As I walk with God daily, He is strengthening the roots of my faith. He is my reward. I am His and He is mine. It is a precious friendship. Abide. That is what God desires. That I may abide in Him and He in me so that I may bear fruit. For apart from him, I can do nothing. (John 15:1-11)
The way in which I am most thankful for God's intervention in my life last summer is that He has given me an insatiable appetite for the Word. I have always really struggled with reading my Bible regularly. I was never disciplined enough and always gave up after a few days of reading a new study or going through a book of the Bible. But once I encountered the Living God, I discovered how much power is in His Living Word, and now I crave the Scriptures. I used to think that reading the Bible was a pretty demanding obligation. I mean, c'mon - life is busy. It's kind of hard to read the Bible on top of life. But that was such a shallow, immature view of my faith! There is no life apart from the Word! That is the entire purpose of reading the Bible - to understand what life really is.

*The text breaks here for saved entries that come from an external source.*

(* ===== verification/MediaPoll.v ===== *)
(** * Generating images and videos: the status pollers

    app.js lines 1580-1585 and 1620-1793: [videoJobStatus], [queueWaitText],
    [pollVideo], [pollImage] and the promise chain of [runMedia].  A poller is a
    recursive function over its environment (the answers of the server, the
    duration of each request, the lateness of each timer, the abort signal); a
    promise chain [tick().then(..).catch(..)] is the nested call and the
    handling of its outcome, exactly where the code attaches them. *)

From S2P Require Import Prelude JsString JsNumber JsValue Uri ChatSink.
Open Scope Z_scope.

(** ** Reading an answer *)

(** [v.k] of a value known to be neither [undefined] nor [null]. *)
Definition prop (k : string) (v : val) : val := default VUndef (get (js k) v).

(** [String(v)]; the TypeError of an object whose own [toString] is data. *)
Fixpoint can_str (v : val) : bool :=
  match v with
  | VArr l => forallb can_str l
  | VObj kv => negb (bool_decide (is_Some (assoc (js "toString") kv)))
  | _ => true
  end.
Definition String_of (v : val) : option jstr := if can_str v then Some (to_str v) else None.

(** [Number(v)]; objects go through their string. *)
Definition Number_of (v : val) : option num :=
  match v with
  | VUndef => Some NaN
  | VNull => Some (num_of_Z 0)
  | VBool b => Some (num_of_Z (if b then 1 else 0))
  | VNum n => Some n
  | VStr s => Some (num_of_string s)
  | VArr _ | VObj _ => num_of_string <$> String_of v
  end.

Definition is_object (v : val) : bool :=
  match v with VArr _ | VObj _ => true | _ => false end.

(** [videoJobStatus] (lines 1580-1585). *)
Definition videoJobStatus `{CaseFold} (j : val) : option jstr :=
  if negb (truthy j) || negb (is_object j) then Some [] else
  let s := v_or (prop "status" j) (prop "state" j) in
  let data := prop "data" j in
  let s := if negb (truthy s) && truthy data && is_object data
           then v_or (prop "status" data) (prop "state" data) else s in
  toLowerCase <$> String_of (v_or s (VStr [])).

Definition is_empty_str (v : val) : bool := match v with VStr [] => true | _ => false end.
(* ===== verification/ChatParams.v ===== *)
(** * The playground's parameter panel

    app.js lines 898-1071 and 1844-1853: the labels and rules of a model's
    parameters, [loadModelParams] with its cache and its request counter,
    [renderParams] and [paramInput], [markParamDrop], [collectExtraParams], and
    the two values a chat request takes from the panel.  The schema is what
    [/admin/model-params] answers; a list that is missing is the empty one. *)

From S2P Require Import Prelude JsString JsNumber JsValue JsJson Uri Controls.
Open Scope Z_scope.

(** ** The schema *)

Record param := Param {
  p_name : jstr; p_type : jstr; p_required : bool; p_enum : list val; p_default : val;
}.
(** [sc_required] is [required_parameters] as [requiredList] reads it. *)
Record schema := Schema { sc_params : list param; sc_required : list jstr }.
Definition empty_schema : schema := Schema [] [].

Definition PARAM_LABELS : list (jstr * jstr) :=
  [(js "input_image", js "Референс"); (js "input_images", js "Референсы");
   (js "input_video", js "Видео-референс"); (js "seconds", js "Секунды"); (js "size", js "Размер");
   (js "seed", js "Seed"); (js "width", js "Ширина"); (js "height", js "Высота"); (js "fps", js "FPS");
   (js "temperature", js "temperature"); (js "max_tokens", js "max_tokens");
   (js "negative_prompt", js "Негатив"); (js "n", js "Количество")].

(** A name [Object.prototype] provides gives the text of a built-in. *)
Definition paramLabel (builtin : jstr → jstr) (name : jstr) : jstr :=
  match obj_get name PARAM_LABELS with
  | Own t => t
  | Inherited => builtin name
  | Absent => name
  end.

Definition skipParam (name : jstr) : bool :=
  bool_decide (name ∈ map js ["prompt"; "model"; "input_images"; "input_reference";
                              "input_references"; "n"]%string).
Definition isImageParam (p : param) : bool :=
  bool_decide (p_type p = js "image") || bool_decide (p_name p = js "input_image")
  || bool_decide (p_name p = js "input_video").
Definition requiredList (sc : option schema) : list jstr :=
  match sc with Some s => sc_required s | None => [] end.
Definition needsInputImage (sc : option schema) : bool :=
  let r := requiredList sc in
  bool_decide (js "input_image" ∈ r) || bool_decide (js "input_images" ∈ r)
  || bool_decide (js "input_video" ∈ r).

Nevermind how impossible it would be to fulfill the Great Commission without first having read the divinely inspired words of God so that we could know whose disciples we were making. . .We don't even have to talk about how impossible it is to be the light of the world without first knowing the one Great Light of the World as He has revealed Himself to us in His Word. We cannot know anything about Christ, the ministry of Christ, or the ministry we are called to by Christ without first examining, studying, and meditating on His Word, but more than that, we will never experience love, hope, or life if we do not first know the Word of God, which teaches us how to have all three.

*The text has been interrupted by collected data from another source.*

(* ===== verification/ChatInv.v ===== *)
(** * The playground's chats: steps and their invariant

    The events of the chat page as a step function over [ChatStore.page], the
    invariant that ties the tabs to the shared arrays and to the controls, and
    the interface [ChatSink] a generation relies on. *)

From S2P Require Import Prelude JsString JsNumber JsValue ChatSink ChatMode ChatStore.
Open Scope nat_scope.

(** ** Steps *)

Inductive cevent : Type :=
  | ENew (fresh : jstr)
  | ESwitch (id : jstr)
  | EClose (id fresh : jstr)
  | EStop
  | EType (text : jstr)
  | EAttach (r : list jstr)
  | ESubmit (extra body : list (jstr * val)) (need_img : bool)
  | ERegenerate (video : bool) (prompt : val) (extra : list (jstr * val))
  | EPending (id : jstr) (text : val)
  | EFinish (id : jstr) (f : fields)
  | EStream (id : jstr) (b : nat) (acc think : val)
  | EPickModel (i : nat)
  | EPickMode (i : nat).

(** A disabled send button and input keep a busy chat from submitting. *)
Definition cstep (quota : jstr → bool) (s : page) (e : cevent) : page :=
  match e with
  | ENew fresh => newChat quota fresh s
  | ESwitch id => switchChat quota id s
  | EClose id fresh => close_tab quota id fresh s
  | EStop => stop_click s
  | EType text => if send_off s then s else set_input text s
  | EAttach r => set_ui (ui s) r s
  | ESubmit extra body need => if send_off s then s else (submit quota extra body need s).1
  | ERegenerate v p extra => regenerate quota v p extra s
  | EPending id text => page_setPendingText id text s
  | EFinish id f => page_finishAssistant quota id f s
  | EStream id b acc think => stream_update id b acc think s
  | EPickModel i => let u := pick_model i (ui s) in set_ui u (drop_refs u (refs s)) s
  | EPickMode i => let u := pick_mode i (ui s) in set_ui u (drop_refs u (refs s)) s
  end.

If you have never fallen in love with the Word, perhaps you have never fallen in love with Christ. And if you have never fallen in love with Christ, perhaps you have never read the life-giving scriptures in His Word.

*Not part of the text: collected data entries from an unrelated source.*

(* ===== verification/DialogJobs.v ===== *)
(** * From the catalog dialog to the job code

    The buttons [ModelDialog.host_line] draws carry [data-ollama], [data-id] and
    [data-name]; the click handler of [Jobs] serves them (app.js lines 538-562
    and 2088-2137): the two components composed. *)

From S2P Require Import Prelude JsString JsNumber JsValue JsJson ModelDialog Jobs.
Open Scope Z_scope.

(** The element a line's button is for the job code: no [data-name-from]. *)
Definition button_of (a : act) : option obtn :=
  match a with
  | ABtn text _ action id name => Some (OBtn action id name None false text)
  | AMark _ _ => None
  end.
Definition dialog_buttons (m : mdialog) : list obtn := omap button_of (concat (map r_acts (m_hosts m))).

(** The page while the dialog is open: the dialog's buttons beside its own. *)
Definition with_dialog (m : mdialog) (st : jpage) : jpage := with_btns (p_btns st ++ dialog_buttons m) st.

(** What a host may be asked for. *)
Definition asks (h : host) (action : jstr) : Prop :=
  h_canLoad h = true ∧ action = (if h_loaded h then js "unload" else js "load") ∨
  h_canDelete h = true ∧ action = js "delete".

Definition host_url (h : host) (action : jstr) : jstr :=
  js "/admin/ollama/" ++ of_int (h_id h) ++ js "/" ++ action.

(** ** Proofs *)

Lemma typed_buttons name h b :
  b ∈ omap button_of (typed_acts name h) ↔
  h_id h ≠ 0 ∧ ∃ action, asks h action ∧ ob_action b = action ∧ ob_id b = of_int (h_id h) ∧
    ob_name b = name ∧ ob_from b = None ∧ ob_disabled b = false ∧
    ob_text b = (if bool_decide (action = js "delete") then js "Удалить с диска"
                 else if h_loaded h then js "Выгрузить из RAM" else js "В RAM").
Proof.
  assert (Hm : omap button_of (typed_acts name h) =
    (if h_canLoad h && negb (h_id h =? 0) then
       [OBtn (if h_loaded h then js "unload" else js "load") (of_int (h_id h)) name None false
          (if h_loaded h then js "Выгрузить из RAM" else js "В RAM")] else []) ++
    (if h_canDelete h && negb (h_id h =? 0)
     then [OBtn (js "delete") (of_int (h_id h)) name None false (js "Удалить с диска")] else [])).
  { unfold typed_acts. destruct (h_canLoad h), (h_canDelete h), (h_id h =? 0), (h_loaded h), (h_hub h), (h_online h);
      reflexivity. }
  rewrite Hm. clear Hm. unfold asks. destruct b as [ba bi bn bf bd bt].
  cbn [ob_action ob_id ob_name ob_from ob_disabled ob_text]. rewrite elem_of_app.
  assert (Hne : js "unload" ≠ js "delete" ∧ js "load" ≠ js "delete") by (vm_compute; split; discriminate).
  destruct Hne as [Hu Hl]. set (a := if h_loaded h then js "unload" else js "load").
  assert (Ha : a ≠ js "delete") by (unfold a; by destruct (h_loaded h)). clearbody a.
  clear Hu Hl. generalize dependent (js "delete"). intros del Ha.
  destruct (Z.eqb_spec (h_id h) 0) as [E|E]; cbn [negb]; [rewrite !andb_false_r|rewrite !andb_true_r]; split.
  - intros [H|H]; by apply elem_of_nil in H.
  - by intros [? _].
  - intros [H|H]; (split; [done|]).
    + destruct (h_canLoad h); [|by apply elem_of_nil in H]. apply list_elem_of_singleton in H as [= -> -> -> -> -> ->].
      exists a. rewrite bool_decide_false by done. split_and!; try done. by left.
    + destruct (h_canDelete h); [|by apply elem_of_nil in H]. apply list_elem_of_singleton in H as [= -> -> -> -> -> ->].
      exists del. rewrite bool_decide_true by done. split_and!; try done. by right.
  - intros (_ & x & [[H1 ->]|[H1 ->]] & -> & -> & -> & -> & -> & ->); rewrite H1; [left|right];
      apply list_elem_of_singleton; [by rewrite bool_decide_false|by rewrite bool_decide_true].
Qed.

Lemma row_buttons_elem name hs b :
  b ∈ omap button_of (concat (map r_acts (map (typed_row name) hs))) ↔
  ∃ h, h ∈ hs ∧ b ∈ omap button_of (typed_acts name h).
Proof.
  induction hs as [|h hs IH]; cbn [map concat].
  - split; [intros H; by apply elem_of_nil in H|intros (h & H & _); by apply elem_of_nil in H].
  - rewrite omap_app, elem_of_app, IH. split.
    + intros [H|(x & Hx & Hb)]; [exists h; split; [by left|done]|exists x; split; [by right|done]].
    + intros (x & [->|Hx]%elem_of_cons & Hb); [by left|right; by exists x].
Qed.

(** A click on a button of the dialog, confirmed: its request is sent. *)
Lemma dialog_click m st b :
  b ∈ dialog_buttons m → ob_disabled b = false → ob_from b = None → ob_id b ≠ [] → ob_name b ≠ [] →
  ∃ i, p_btns (with_dialog m st) !! i = Some b ∧
    posts (ollama_click i true (with_dialog m st)) = posts st ++ [PBtn i (ob_text b) (post_url b) (ob_name b)].
Proof.
  intros [i Hi]%list_elem_of_lookup_1 Hd Hf Hid Hn. exists (length (p_btns st) + i)%nat.
  assert (Hb : p_btns (with_dialog m st) !! (length (p_btns st) + i)%nat = Some b).
  { cbn. rewrite lookup_app_r by lia. by rewrite Nat.add_comm, Nat.add_sub. }
  split; [done|]. unfold ollama_click. rewrite Hb, Hd. unfold btn_name. rewrite Hf.
  rewrite (proj2 (truthy_s_spec _) Hid), (proj2 (truthy_s_spec _) Hn). done.
Qed.

Lemma of_int_nonempty z : of_int z ≠ [].
Proof. unfold of_int. destruct (z <? 0); [done|apply nat_digits_nonempty]. Qed.

(** C18: the dialog's buttons do what the hosts allow, and all of it: for each host
    with an id and each thing it allows (load or unload, delete) there is a
    button whose confirmed click posts exactly that, for that host and the
    model shown; and every button is one of these. *)
Theorem dialog_buttons_post d hs m st :
  hosts_text (d_hosts d) hs → open_model d = Some m → d_name d ≠ [] →
  (∀ h action, h ∈ hs → h_id h ≠ 0 → asks h action →
     ∃ i text, posts (ollama_click i true (with_dialog m st)) =
       posts st ++ [PBtn i text (host_url h action) (d_name d)]) ∧
  (∀ b, b ∈ dialog_buttons m → ∃ h action, h ∈ hs ∧ h_id h ≠ 0 ∧ asks h action ∧
     post_url b = host_url h action ∧ btn_name b = d_name d).
Proof.
  intros Ht Hm Hn. rewrite (open_model_typed d hs Ht) in Hm. injection Hm as <-.
  assert (He : ∀ b, b ∈ dialog_buttons (opened d hs) ↔ _) by (intros b; apply row_buttons_elem).
  split.
  - intros h action Hh Hid Ha.
    set (b := OBtn action (of_int (h_id h)) (d_name d) None false
      (if bool_decide (action = js "delete") then js "Удалить с диска"
       else if h_loaded h then js "Выгрузить из RAM" else js "В RAM")).
    destruct (dialog_click (opened d hs) st b) as (i & _ & Hp);
      [|done|done|apply of_int_nonempty|done|by eexists i, _].
    apply He. exists h. split; [done|]. apply typed_buttons. split; [done|]. by exists action.
  - intros b (h & Hh & (Hid & action & Ha & E1 & E2 & E3 & E4 & _)%typed_buttons)%He.
    exists h, action. split_and!; [done|done|done| |].
    + unfold post_url, host_url. by rewrite E1, E2.
    + unfold btn_name. by rewrite E4.
Qed.

(** ** Witness *)

Definition no_jobs : jpage :=
  JPage 0 false 0 [] 1 0 [] None None None None [] false [] 0.

Lemma dialog_buttons_post_witness : ∃ m i text,
  open_model (demo_model demo_hosts_text) = Some m ∧
  posts (ollama_click i true (with_dialog m no_jobs)) =
    [PBtn i text (host_url (Host 3 (js "mac-82") (js "82") true (js "ollama") (js "Ollama") true true
                              false false false (js "R&D")) (js "unload")) (js "qwen3")].
Proof.
  pose proof (open_model_typed (demo_model demo_hosts_text) demo_hosts demo_hosts_parse) as Hm.
  destruct (dialog_buttons_post (demo_model demo_hosts_text) demo_hosts _ no_jobs demo_hosts_parse Hm) as [H _].
  - vm_compute. discriminate.
  - destruct (H (Host 3 (js "mac-82") (js "82") true (js "ollama") (js "Ollama") true true
                   false false false (js "R&D")) (js "unload")) as (i & text & Hp).
    + left.
    + discriminate.
    + left. split; reflexivity.
    + eexists _, i, text. split; [exact Hm|exact Hp].
Defined.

It is not that reading the Bible is imperative to fulfilling our duties as Christ followers, it is that we will never know the Christ that we claim to follow without first absorbing the teachings of His Word.
I love the Lord. So very much. And that love is growing as I seek to know Him more. There is so much on my heart and mind about who God is and what He is doing in my life right now and so I know these thoughts may just seem like a ramble. But if, by the grace of God, these humble ramblings have somehow had an effect on your heart, I pray that you may be moved to pursue God. I pray that you may find yourself falling in love with God more as you fall in love with His Word more. You will never be the same. That I promise you.
Our God is not dead. He is very much alive.
And He treasures YOU.
I pray that you may make Him your treasure as well.